The ceasefire agreement will be officially signed in Geneva this Friday (June 19th), and global assets have provided the most direct feedback:
-With the announcement of the reopening of the Strait of Hormuz, international oil prices plummeted in response
-Risk assets suppressed due to the Middle East geopolitical crisis in the past three months have experienced liquidity inflows
Tell me a few key details:
According to the disclosed draft memorandum, this ceasefire is only an extension option for negotiation pricing. The agreement provides both parties with a 60 day intensive technical negotiation window to resolve structural conflicts: the dilution of Iran's highly enriched uranium, the re-entry of the International Atomic Energy Agency, and the actual clearance of US sanctions on the Persian Gulf,
Trump has stated that if Iran does not meet the conditions of the nuclear agreement within 60 days, the US military will resume military strikes.

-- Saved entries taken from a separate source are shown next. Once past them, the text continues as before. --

(* ===== verification/WorkProps.v ===== *)
(** * WorkProps: what can be relied on about cases

    The theorems on cases for every reachable state, with a run from a registration
    to an issue on GitHub that shows they have content. *)

From Stdlib Require Import ZifyBool.
From stdpp Require Import base tactics numbers strings countable sorting gmap list relations.
From S2P Require Import Prelude RustStr Text Ids Models RepoState Sql WorkItems WorkDelivery WorkReach WorkInv WorkExport WorkOutcome.

(** C10: however the workers that deliver exports interleave, crash or lose their leases, and
    whatever GitHub answers, at most one request that may have created an issue is made for
    a case, and it carries the title, text, target and marker that the handler approved. *)
Theorem github_issue_posted_once `{JsonText, UuidLib} (w : World) (item : Uuid) :
  work_reachable w →
  length (posts w item) ≤ 1
  ∧ ∀ r, r ∈ posts w item → ∃ e, wi_exports (wd_db w) !! item = Some e ∧ content r = content e
      ∧ e_send e = true ∧ e_status e ∈ [Export_sending; Export_uncertain; Export_sent].
Proof.
  intros Hr. pose proof (exports_reachable w Hr item) as Hok.
  destruct (wi_exports (wd_db w) !! item) as [e|].
  - simpl in Hok. split; [apply Hok|]. intros r Hin. exists e. split; [done|].
    split; [by apply (ok_posted _ _ _ Hok)|].
    assert (¬ quiet (e_status e)) as Hq.
    { intros [Hp _]%(ok_quiet _ _ _ Hok). rewrite Hp in Hin. by apply elem_of_nil in Hin. }
    unfold quiet in Hq. split.
    + destruct (ok_send _ _ _ Hok) as [Hs|Hs]; [|done]. rewrite Hs in Hq. set_solver.
    + destruct (e_status e); set_solver.
  - destruct Hok as [-> _]. split; [simpl; lia|]. by intros r Hin%elem_of_nil.
Qed.

(** C11: the status of a case is the outcome of its review changed along recorded
    transitions: the history, ordered by strictly increasing revisions, is a chain of allowed
    transitions that ends in the status, it only starts when the review is completed, and in
    the current version of the process it starts at the decision that the assigned reviewer
    recorded in a completed review, whose category and priority the case has. *)
Theorem case_outcome_recorded `{JsonText, UuidLib} (w : World) (item : Uuid) (x : WorkItem) :
  work_reachable w → wi_items (wd_db w) !! item = Some x →
  ∃ decision, chain decision (history_of item (wd_db w)) (w_status x)
    ∧ increasing (history_of item (wd_db w))
    ∧ (history_of item (wd_db w) ≠ [] → w_process_status x = Process_completed)
    ∧ (w_process_status x = Process_completed → w_version x = V1_1_0 → decided_by (wd_db w) item x decision).
Proof.
  intros (Hinv & _)%outcome_reachable Hx. destruct (Hinv _ _ Hx) as [[decision [Hc Hi _ Hco Hd]] _].
  by exists decision.
Qed.

(** C12: decisions, supplements, exports and status changes of a case are accepted one after
    the other: each revision the case has passed is the expected revision of exactly one
    accepted command. *)
Theorem accepted_commands_serial `{JsonText, UuidLib} (w : World) (item : Uuid) (x : WorkItem) :
  work_reachable w → wi_items (wd_db w) !! item = Some x →
  accepted_revisions item (wd_db w) ≡ₚ seqZ 1 (w_revision x - 1).
Proof. intros Hr Hx. pose proof (serial_reachable w Hr item) as Hs. rewrite Hx in Hs. apply Hs. Qed.

(** What a successful registration leaves in the table. *)
Lemma register_stored `{JsonText, UuidLib} id now actor c command db view db' :
  register id now actor c command db = (Ok view, db') →
  ∃ x, wi_items db' !! view_id view = Some x ∧ same_registration c command x = true
    ∧ requested actor (reg_request_id command) (view_id view) x = true.
Proof.
  unfold register, member. intros Hr. ok_inv Hr.
  - apply fetch_where_Some in E as [Hx Hq]. simpl. eauto.
  - bool_facts. eexists. simpl. rewrite lookup_insert_eq. split; [done|].
    unfold same_registration, requested. simpl. by rewrite !bool_decide_eq_true_2.
Qed.
Lemma register_again `{JsonText, UuidLib} id now actor c command db item x :
  registration_valid command = true → participates (wi_config db) c actor = true → requests_unique db →
  wi_items db !! item = Some x → same_registration c command x = true →
  requested actor (reg_request_id command) item x = true →
  register id now actor c command db = (Ok (work_item_view item x), db).
Proof.
  intros Hv Hm Hu Hx Hs Hq. unfold register, member, transaction. st_compute. rewrite Hv, Hm.
  rewrite (fetch_where_unique _ _ item x); [by rewrite Hs|done..|].
  unfold requested in *. intros k y Hy Hq'. bool_facts. eapply Hu; [done..|congruence|congruence].
Qed.

(** A registration is made once: repeating the request in any later state, whatever
    users and workers did in between, answers with the case of the first one and
    changes nothing, as long as the user may still write in the channel. *)
Theorem registration_idempotent `{JsonText, UuidLib} (w w' : World) (id id' : Uuid) (now now' : Z)
    (actor : UserId) (c : ChannelId) (command : Registration) (view : WorkItemView) (db : WorkDb) :
  work_reachable w → register id now actor c command (wd_db w) = (Ok view, db) →
  rtc work_step (w <| wd_db := db |>) w' → participates (wi_config (wd_db w')) c actor = true →
  ∃ view', register id' now' actor c command (wd_db w') = (Ok view', wd_db w') ∧ view_id view' = view_id view.
Proof.
  intros Hr Hreg Hs Hm.
  assert (registration_valid command = true) as Hv by by unfold register in Hreg; ok_inv Hreg.
  destruct (register_stored _ _ _ _ _ _ _ _ Hreg) as (x & Hx & Hsame & Hq).
  assert (work_reachable (w <| wd_db := db |>)) as Hr1.
  { destruct Hr as (f & Hr). exists f. eapply rtc_r; [done|].
    pose proof (Step_op w (Op_register id now actor c command) I) as Hop. simpl in Hop. by rewrite Hreg in Hop. }
  destruct (identity_kept _ _ _ _ Hr1 Hs Hx) as (x' & Hx' & E).
  assert (work_reachable w') as Hr'.
  { destruct Hr1 as (f & Hr1). exists f. by etrans. }
  exists (work_item_view (view_id view) x'). split; [|done].
  apply register_again; [done..|by apply requests_reachable|done| |]; unfold same_registration, requested, identity in *;
    injection E as E1 E2 E3 E4 E5 E6 E7 E8 _ _ _; by rewrite ?E1, ?E2, ?E3, ?E4, ?E5, ?E6, ?E7, ?E8.
Qed.

(** ** What is shown *)

Definition hides_notes (db : WorkDb) (actor : UserId) (item : Uuid) (l : Lifecycle) : Prop :=
  (∃ x, wi_items db !! item = Some x ∧ w_requested_by x = actor)
  ∧ lc_internal_note l = None ∧ Forall (λ h, hist_internal_note h = None) (lc_history l).
Lemma lifecycle_hides actor item db l db' :
  lifecycle actor item db = (Ok (Some l), db') → status_route db actor item = None → hides_notes db actor item l.
Proof.
  unfold lifecycle. intros Hl Hn. ok_inv Hl. rewrite Hn in *. simpl in *. bool_facts. split; [by eauto|].
  match goal with |- context [head ?hs] => assert (Forall (λ h, hist_internal_note h = None) hs) as Hf end.
  { apply Forall_take, Forall_forall. intros h Hin. apply list_elem_of_bind in Hin as (row & Hin & _).
    destruct (f_users _ !! _) as [[]|]; [|by apply elem_of_nil in Hin].
    by apply list_elem_of_singleton in Hin as ->. }
  split; [|done]. destruct Hf; simpl; [done|]. done.
Qed.

(** C27: who may not handle the status of a case sees none of the internal notes about it:
    the view of a task has a lifecycle only for the user who asked for the case, and its
    internal note and those of its history are absent. *)
Theorem internal_notes_private (db db' : WorkDb) (self : Service) (actor : UserId) (id : Uuid) (message : MessageId)
    (view : TaskView) (l : Lifecycle) :
  task self actor id message db = (Ok view, db') → status_route db actor (tv_item view) = None →
  tv_lifecycle view = Some l → hides_notes db actor (tv_item view) l.
Proof.
  unfold task, status_task. intros Hr Hn Hl. ok_inv Hr.
  - simpl in *. match goal with E : lifecycle _ _ _ = (Ok ?o, _) |- _ => destruct o as [l0|]; [|done];
      destruct (lifecycle_hides _ _ _ _ _ E Hn) as (Hx & _ & Hf) end.
    rewrite Hn in Hl. simplify_eq/=. by split_and!.
  - simpl in *. subst. by eapply lifecycle_hides.
  - simpl in *. subst. by eapply lifecycle_hides.
Qed.

(** ** A run *)

(** A stand-in for the serializer, to let examples compute. *)
Definition scalar_code (s : Scalar) : unit + bool + Z + str + N :=
  match s with
  | S_null => inl (inl (inl (inl ()))) | S_bool b => inl (inl (inl (inr b))) | S_number z => inl (inl (inr z))
  | S_string s => inl (inr s) | S_other n => inr n
  end.
Definition scalar_of (c : unit + bool + Z + str + N) : Scalar :=
  match c with
  | inl (inl (inl (inl _))) => S_null | inl (inl (inl (inr b))) => S_bool b | inl (inl (inr z)) => S_number z
  | inl (inr s) => S_string s | inr n => S_other n
  end.
Lemma scalar_of_code s : scalar_of (scalar_code s) = s.
Proof. by destruct s. Qed.
#[local] Instance Scalar_countable : Countable Scalar := inj_countable' scalar_code scalar_of scalar_of_code.
Definition value_code (v : Value) : Scalar + gmap str Scalar :=
  match v with V_scalar s => inl s | V_object f => inr f end.
Definition value_of_code (c : Scalar + gmap str Scalar) : Value :=
  match c with inl s => V_scalar s | inr f => V_object f end.
Lemma value_of_value_code v : value_of_code (value_code v) = v.
Proof. by destruct v. Qed.
#[local] Instance Value_countable : Countable Value := inj_countable' value_code value_of_code value_of_value_code.
Lemma demo_json_from_to (v : Value) : decode (encode v) = Some v.
Proof. apply decode_encode. Qed.
Definition demo_json : JsonText := {|
  json_to_string := λ v, [Npos (encode v)];
  json_from_str := λ s, match s with [Npos p] => decode p | _ => None end;
  json_from_to := demo_json_from_to |}.
#[local] Existing Instances demo_uuid demo_json.

(** Steps by name. *)
Inductive Act : Type :=
  | Do (op : WorkOp)
  | Claim_sync (item : Uuid) (now : Z) (token : Uuid)
  | Ask_heart (token : Uuid) (view : HeartInstance) (tasks : list HeartTask)
  | Reconcile (message : MessageId) (token : Uuid) (c : ChannelId)
  | Release_sync (token : Uuid) (next : Z)
  | Claim_delivery (item : Uuid) (now : Z) (token : Uuid)
  | Deliver (self : Service) (now : Z) (token : Uuid) (answer : GithubAnswer).
Definition keeps_node (db : WorkDb) (task : HeartTask) : bool :=
  match wi_tasks db !! ht_id task with Some t => bool_decide (t_node t = ht_node task) | None => true end.
Lemma keeps_node_sound db task : keeps_node db task = true → heart_keeps_node db task.
Proof. unfold keeps_node. intros Hk t Ht. rewrite Ht in Hk. by bool_facts. Qed.
Definition act (a : Act) (w : World) : option World :=
  let db := wd_db w in
  match a with
  | Do op =>
      if match op with Op_publish _ _ _ _ task => keeps_node db (publishing task) | _ => true end
      then Some (w <| wd_db := work_op op db |>) else None
  | Claim_sync item now token =>
      match wd_syncs w !! token, sync_claim item now token db with
      | None, (Ok true, db) => Some (w <| wd_db := db |> <| wd_syncs := <[token := (item, Sync_claimed)]> (wd_syncs w) |>)
      | _, _ => None
      end
  | Ask_heart token view tasks =>
      match wd_syncs w !! token with
      | Some (item, Sync_claimed) =>
          match reconcile_start item token view tasks db with
          | (Ok phase, db) => Some (w <| wd_db := db |> <| wd_syncs := <[token := (item, phase)]> (wd_syncs w) |>)
          | _ => None
          end
      | _ => None
      end
  | Reconcile message token c =>
      match wd_syncs w !! token with
      | Some (item, phase) =>
          if match phase with Sync_projecting _ (task :: _) _ => keeps_node db task | _ => true end then
            match reconcile_step message item token (λ _, c) phase db with
            | (Ok phase', db) => Some (w <| wd_db := db |> <| wd_syncs := <[token := (item, phase')]> (wd_syncs w) |>)
            | _ => None
            end
          else None
      | None => None
      end
  | Release_sync token next =>
      match wd_syncs w !! token with
      | Some (item, _) => Some (w <| wd_db := (sync_release item next token db).2 |>
                                  <| wd_syncs := delete token (wd_syncs w) |>)
      | None => None
      end
  | Claim_delivery item now token =>
      match wd_deliveries w !! token, deliver_claim item now token db with
      | None, (Ok true, db) =>
          Some (w <| wd_db := db |> <| wd_deliveries := <[token := (item, Deliver_claimed)]> (wd_deliveries w) |>)
      | _, _ => None
      end
  | Deliver self now token answer =>
      match wd_deliveries w !! token with
      | Some (item, phase) =>
          let r := deliver_step self now item token answer phase db in
          Some (w <| wd_db := r.2 |> <| wd_deliveries := <[token := (item, r.1)]> (wd_deliveries w) |>
                  <| wd_posts := match may_create phase answer with
                                 | Some r => <[item := r :: posts w item]> (wd_posts w)
                                 | None => wd_posts w
                                 end |>)
      | None => None
      end
  end.
Lemma act_sound a w w' : act a w = Some w' → work_step w w'.
Proof.
  destruct a; simpl; intros Ha.
  - case_match eqn:E; simplify_eq. apply Step_op. destruct op; try done. by apply keeps_node_sound.
  - repeat case_match; simplify_eq. by eapply Step_sync_claim.
  - repeat case_match; simplify_eq. by eapply Step_reconcile_start.
  - destruct (wd_syncs w !! token) as [[item phase]|] eqn:Et; [|done].
    destruct (match phase with Sync_projecting _ (_ :: _) _ => _ | _ => _ end) eqn:Eh; [|done].
    destruct (reconcile_step _ _ _ _ _ _) as [[phase'| |] db] eqn:Er; simplify_eq.
    eapply Step_reconcile; [done| |done]. destruct phase as [|? [|]| |]; try done. by apply keeps_node_sound.
  - repeat case_match; simplify_eq. by eapply Step_sync_release.
  - repeat case_match; simplify_eq. by eapply Step_deliver_claim.
  - destruct (wd_deliveries w !! token) as [[item phase]|] eqn:Et; [|done]. injection Ha as <-. by apply Step_deliver.
Qed.
Fixpoint acts (l : list Act) (w : World) : option World :=
  match l with [] => Some w | a :: l => act a w ≫= acts l end.
Lemma acts_sound l w w' : acts l w = Some w' → rtc work_step w w'.
Proof.
  revert w. induction l as [|a l IH]; simpl; intros w Hl; [by simplify_eq|].
  apply bind_Some in Hl as (w1 & H1 & Hl). econstructor; [by eapply act_sound|by apply IH].
Qed.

In practical terms, risk has only been extended backwards, and the current market surge is a mispricing of tail risk elimination.
In addition, there is an obscure detail in the draft that the strait will reopen under Iran's arrangement in the future, which basically implies that even if navigation is restored in the future, Iran will have greater bargaining chips in channel management, substantive inspections, and even disguised taxation than before the conflict.
That is to say, the benchmark for long-term sovereign risk premium commercial insurance rates for shipping in the Persian Gulf has been permanently raised and can no longer return to the era of unguarded free navigation.